After that, necessary .srv files created and linked to package with CmakeLists.text. As a final step, servers are initialized in main function of node.cpp.
Chess queries are obtained from clients and they are performed by this server-client relation.
2)Planning module
In planmotions.cpp, necessary client files are initialized. 4 options are served to user:
0.Learn the position of the piece
1.Move the piece
2.Move and kill
3. Castle operation
According to choice of the user following actions are taken:
0. Take Aruco ID of the piece and return cell code by shareID_srv.
1.Take Aruco ID of the piece and the goal position. Find cell code of the piece and check the goal position whether is free or not, and check the movement is allowed by chess rules. If all conditions are satisfied, then give positions and id to planmovement service. Perform the movement.
2.Take Aruco ID of the both piece and find their position also check the movement is allowed by chess rule such as choice 2. If all conditions are satisfied give ID and positions to planmovement service. Perform the kill action.
3. Take the team name. Check the castle is allowed or not by checkcastle service and the necessary positions. If it is allowed perform the castle operation. Give ids and positions to planmovement service.

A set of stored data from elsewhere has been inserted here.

(** Every directive a pattern contributes starts where the pattern can
    start, is non-empty, occurs in the body, and passed its gate. *)
Lemma family_elem f a :
  a ∈ actions_of_family s f ->
  action_family a = f /\ head_ok s f (action_index a)
  /\ action_index a < span_end a /\ occurs_at s a /\ gate_ok s a.
Proof.
  destruct f; cbn [actions_of_family]; intros Hin.
  - eapply (family_list_elem s FILE_IMPORT_PATTERN FamFile) in Hin
      as (m & HP & _ & Hi & Hf & Hh & Hlt & Hocc).
    + split_and!; try done. unfold gate_ok.
      destruct (is_exec_fence a) eqn:E; [apply is_exec_fence_family in E; congruence|].
      rewrite Hi. cbn beta in HP. by apply andb_true_iff in HP as [? _].
    + intros m. apply parseFileImportPath_fields.
    + intros m. apply parseFileImportPath_fields.
    + intros m. apply parseFileImportPath_fields.
    + intros m (? & ? & ?)%file_match_head. done.
  - eapply (family_list_elem s URL_IMPORT_PATTERN FamUrl) in Hin
      as (m & HP & _ & Hi & Hf & Hh & Hlt & Hocc); try done.
    + split_and!; try done. unfold gate_ok.
      destruct (is_exec_fence a) eqn:E; [apply is_exec_fence_family in E; congruence|].
      rewrite Hi. cbn beta in HP. by apply andb_true_iff in HP as [? _].
    + intros m (? & ? & ?)%url_match_head. done.
  - eapply (family_list_elem s COMMAND_INLINE_PATTERN FamCommand) in Hin
      as (m & HP & _ & Hi & Hf & Hh & Hlt & Hocc); try done.
    + split_and!; try done. unfold gate_ok.
      destruct (is_exec_fence a) eqn:E; [apply is_exec_fence_family in E; congruence|].
      rewrite Hi. cbn beta in HP. by apply andb_true_iff in HP as [? _].
    + intros m (? & ?)%command_match_head. done.
  - eapply (family_list_elem s EXECUTABLE_FENCE_PATTERN FamFence) in Hin
      as (m & HP & _ & Hi & Hf & Hh & Hlt & Hocc); try done.
    + split_and!; try done. unfold gate_ok.
      apply is_exec_fence_family in Hf as ->. rewrite Hi.
      cbn beta in HP. by apply andb_true_iff in HP as [?%bool_decide_eq_true _].
    + intros m (? & ? & ? & ?)%fence_match_head. done.
Qed.

Lemma family_sorted f :
  StronglySorted (fun a b => span_end a <= action_index b) (actions_of_family s f).
Proof.
  destruct f; cbn.
  - apply (family_list_sorted s FILE_IMPORT_PATTERN); intros m;
      apply parseFileImportPath_fields.
  - by apply (family_list_sorted s URL_IMPORT_PATTERN).
  - by apply (family_list_sorted s COMMAND_INLINE_PATTERN).
  - by apply (family_list_sorted s EXECUTABLE_FENCE_PATTERN).
Qed.

Lemma family_nodup f : NoDup (action_index <$> actions_of_family s f).
Proof.
  pose proof (family_sorted f) as Hs.
  assert (Hall : Forall (fun a => action_index a < span_end a) (actions_of_family s f)).
  { apply Forall_forall. intros a (_ & _ & ? & _)%family_elem. done. }
  induction Hs as [|a l Hs IH Hfa]; [constructor|].
  apply Forall_cons in Hall as [Ha Hall]. rewrite fmap_cons. apply NoDup_cons.
  split; [|auto]. intros (b & Heq & Hb)%list_elem_of_fmap.
  rewrite Forall_forall in Hfa. specialize (Hfa b Hb). lia.
Qed.

(** Two patterns never match at the same position. *)
Lemma families_apart f1 f2 i :
  f1 <> f2 ->
  i ∈ action_index <$> actions_of_family s f1 ->
  i ∉ action_index <$> actions_of_family s f2.
Proof.
  intros Hne (a & -> & Ha)%list_elem_of_fmap (b & Heq & Hb)%list_elem_of_fmap.
  apply family_elem in Ha as (_ & Ha & _), Hb as (_ & Hb & _).
  rewrite <- Heq in Hb. by pose proof (head_ok_inj _ _ _ _ Ha Hb).
Qed.

Lemma collected_nodup : NoDup (action_index <$> collected_actions s).
Proof.
  unfold collected_actions. cbn zeta.
  change (file_actions s (findSafeRanges s)) with (actions_of_family s FamFile).
  change (url_actions s (findSafeRanges s)) with (actions_of_family s FamUrl).
  change (command_actions s (findSafeRanges s)) with (actions_of_family s FamCommand).
  change (fence_actions s _) with (actions_of_family s FamFence).
  rewrite !fmap_app. repeat (apply NoDup_app; split; [apply family_nodup|split]);
    try apply family_nodup;
    intros i Hi; rewrite ?elem_of_app;
    repeat (intros [H|H]; [by eapply families_apart in H|revert H]);
    intros H; by eapply families_apart in H.
Qed.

In movepiece.cpp, take the object Aruco ID from the user and goal position. Then, find the position by shareID. Set goal position to the piece by setobjpose service.
In ik.cpp, take the goal position and object KauthamID. Then find the position of the piece by getobstaclepos service. Find inverse kinematics solution with ik service. Take one of the solutions and set robot configurations by setrobconf service.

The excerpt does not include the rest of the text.